→ **EXERCISE REQUIREMENTS**: Across the records below, how many lines contain the string "core"? Give the number by itself.

→ **PROVIDED ENTRIES**:
=======

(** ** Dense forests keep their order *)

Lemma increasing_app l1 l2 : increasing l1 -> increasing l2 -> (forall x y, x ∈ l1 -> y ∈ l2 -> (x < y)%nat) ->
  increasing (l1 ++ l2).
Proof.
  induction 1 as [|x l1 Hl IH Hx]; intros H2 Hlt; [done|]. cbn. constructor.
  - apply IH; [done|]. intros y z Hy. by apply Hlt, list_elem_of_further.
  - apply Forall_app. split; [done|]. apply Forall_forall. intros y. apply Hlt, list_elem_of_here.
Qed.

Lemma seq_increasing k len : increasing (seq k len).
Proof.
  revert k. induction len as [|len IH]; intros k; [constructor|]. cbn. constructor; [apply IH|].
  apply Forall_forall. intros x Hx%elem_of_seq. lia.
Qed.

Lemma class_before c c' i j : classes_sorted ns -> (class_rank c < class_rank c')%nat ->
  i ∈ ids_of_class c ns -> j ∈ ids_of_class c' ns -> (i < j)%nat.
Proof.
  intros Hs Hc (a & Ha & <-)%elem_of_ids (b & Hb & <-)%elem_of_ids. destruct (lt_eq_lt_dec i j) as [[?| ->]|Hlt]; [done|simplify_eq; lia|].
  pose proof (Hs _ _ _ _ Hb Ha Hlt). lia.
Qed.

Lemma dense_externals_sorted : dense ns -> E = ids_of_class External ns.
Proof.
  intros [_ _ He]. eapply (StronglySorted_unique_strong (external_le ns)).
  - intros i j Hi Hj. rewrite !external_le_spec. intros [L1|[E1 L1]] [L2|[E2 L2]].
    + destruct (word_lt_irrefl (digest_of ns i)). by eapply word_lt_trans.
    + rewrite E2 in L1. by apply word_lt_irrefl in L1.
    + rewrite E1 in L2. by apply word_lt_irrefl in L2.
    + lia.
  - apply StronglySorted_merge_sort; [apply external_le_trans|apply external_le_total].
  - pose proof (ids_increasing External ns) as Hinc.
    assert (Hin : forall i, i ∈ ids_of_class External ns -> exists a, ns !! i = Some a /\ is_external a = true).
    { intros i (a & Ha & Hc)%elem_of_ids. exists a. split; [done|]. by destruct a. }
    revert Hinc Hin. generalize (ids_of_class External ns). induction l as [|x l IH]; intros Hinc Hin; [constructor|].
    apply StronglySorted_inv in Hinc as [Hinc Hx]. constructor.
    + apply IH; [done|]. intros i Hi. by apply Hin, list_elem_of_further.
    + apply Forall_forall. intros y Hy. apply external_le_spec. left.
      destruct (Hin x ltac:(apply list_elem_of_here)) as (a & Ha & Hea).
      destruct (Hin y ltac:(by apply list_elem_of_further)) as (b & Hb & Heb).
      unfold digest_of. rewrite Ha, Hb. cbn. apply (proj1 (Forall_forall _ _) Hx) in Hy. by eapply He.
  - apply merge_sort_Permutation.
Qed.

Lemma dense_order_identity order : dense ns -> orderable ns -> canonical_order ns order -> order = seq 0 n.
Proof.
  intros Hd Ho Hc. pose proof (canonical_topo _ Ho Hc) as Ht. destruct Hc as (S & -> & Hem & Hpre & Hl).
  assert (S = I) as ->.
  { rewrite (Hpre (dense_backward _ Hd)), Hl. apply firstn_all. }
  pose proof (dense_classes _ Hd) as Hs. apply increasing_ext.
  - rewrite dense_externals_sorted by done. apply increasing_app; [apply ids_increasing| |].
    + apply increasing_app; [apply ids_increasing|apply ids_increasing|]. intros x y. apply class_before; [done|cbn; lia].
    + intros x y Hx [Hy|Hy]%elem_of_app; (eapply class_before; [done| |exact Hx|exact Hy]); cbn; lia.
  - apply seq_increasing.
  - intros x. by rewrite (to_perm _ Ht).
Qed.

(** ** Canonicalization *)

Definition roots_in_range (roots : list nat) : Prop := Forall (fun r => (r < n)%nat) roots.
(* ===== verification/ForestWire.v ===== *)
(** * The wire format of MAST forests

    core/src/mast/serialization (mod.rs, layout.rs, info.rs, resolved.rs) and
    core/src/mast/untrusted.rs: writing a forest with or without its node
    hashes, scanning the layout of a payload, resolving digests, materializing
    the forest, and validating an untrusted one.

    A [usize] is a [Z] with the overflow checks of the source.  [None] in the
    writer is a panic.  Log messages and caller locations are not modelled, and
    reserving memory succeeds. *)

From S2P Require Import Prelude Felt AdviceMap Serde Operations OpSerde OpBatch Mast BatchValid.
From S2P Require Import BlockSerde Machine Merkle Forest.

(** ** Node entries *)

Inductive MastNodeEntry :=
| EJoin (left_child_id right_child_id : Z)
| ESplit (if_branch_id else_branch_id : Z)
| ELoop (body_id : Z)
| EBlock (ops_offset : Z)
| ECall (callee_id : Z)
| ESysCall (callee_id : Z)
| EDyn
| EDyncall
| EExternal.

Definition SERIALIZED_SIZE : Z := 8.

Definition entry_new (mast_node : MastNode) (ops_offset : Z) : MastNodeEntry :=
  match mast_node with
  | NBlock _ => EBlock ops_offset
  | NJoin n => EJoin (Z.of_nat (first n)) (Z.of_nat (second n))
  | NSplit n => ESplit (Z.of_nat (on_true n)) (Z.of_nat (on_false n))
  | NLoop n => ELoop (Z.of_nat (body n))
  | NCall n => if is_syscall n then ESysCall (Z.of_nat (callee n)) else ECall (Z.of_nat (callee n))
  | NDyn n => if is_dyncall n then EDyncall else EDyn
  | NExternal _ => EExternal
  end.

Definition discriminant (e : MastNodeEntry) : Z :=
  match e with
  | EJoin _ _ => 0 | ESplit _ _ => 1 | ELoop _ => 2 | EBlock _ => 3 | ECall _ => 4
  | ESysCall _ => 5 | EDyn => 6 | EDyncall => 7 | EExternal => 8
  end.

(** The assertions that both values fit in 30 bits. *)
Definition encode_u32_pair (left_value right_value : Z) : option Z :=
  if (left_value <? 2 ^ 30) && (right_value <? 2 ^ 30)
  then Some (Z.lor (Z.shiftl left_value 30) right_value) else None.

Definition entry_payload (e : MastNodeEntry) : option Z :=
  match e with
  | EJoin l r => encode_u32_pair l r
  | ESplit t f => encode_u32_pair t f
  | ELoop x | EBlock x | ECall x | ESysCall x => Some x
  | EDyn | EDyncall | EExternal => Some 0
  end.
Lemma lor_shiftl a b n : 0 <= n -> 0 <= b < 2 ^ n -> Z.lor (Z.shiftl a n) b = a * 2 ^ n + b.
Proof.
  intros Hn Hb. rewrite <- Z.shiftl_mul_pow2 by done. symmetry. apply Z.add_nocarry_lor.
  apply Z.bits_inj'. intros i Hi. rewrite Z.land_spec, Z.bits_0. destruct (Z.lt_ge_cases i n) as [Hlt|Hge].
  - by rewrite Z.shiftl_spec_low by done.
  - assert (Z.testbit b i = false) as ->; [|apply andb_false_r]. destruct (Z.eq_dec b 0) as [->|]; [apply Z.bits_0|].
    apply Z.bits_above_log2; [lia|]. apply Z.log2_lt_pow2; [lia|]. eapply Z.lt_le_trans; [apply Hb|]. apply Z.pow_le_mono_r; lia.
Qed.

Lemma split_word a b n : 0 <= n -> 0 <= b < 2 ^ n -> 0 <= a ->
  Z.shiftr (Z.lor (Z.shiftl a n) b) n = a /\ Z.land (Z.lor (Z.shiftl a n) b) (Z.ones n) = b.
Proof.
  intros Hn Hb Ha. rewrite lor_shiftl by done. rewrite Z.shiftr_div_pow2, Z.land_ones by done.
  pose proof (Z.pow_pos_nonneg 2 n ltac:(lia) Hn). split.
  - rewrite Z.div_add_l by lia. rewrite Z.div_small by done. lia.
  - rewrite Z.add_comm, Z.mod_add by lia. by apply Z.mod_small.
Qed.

=======

→ **OUTPUT OF THE TASK**: 2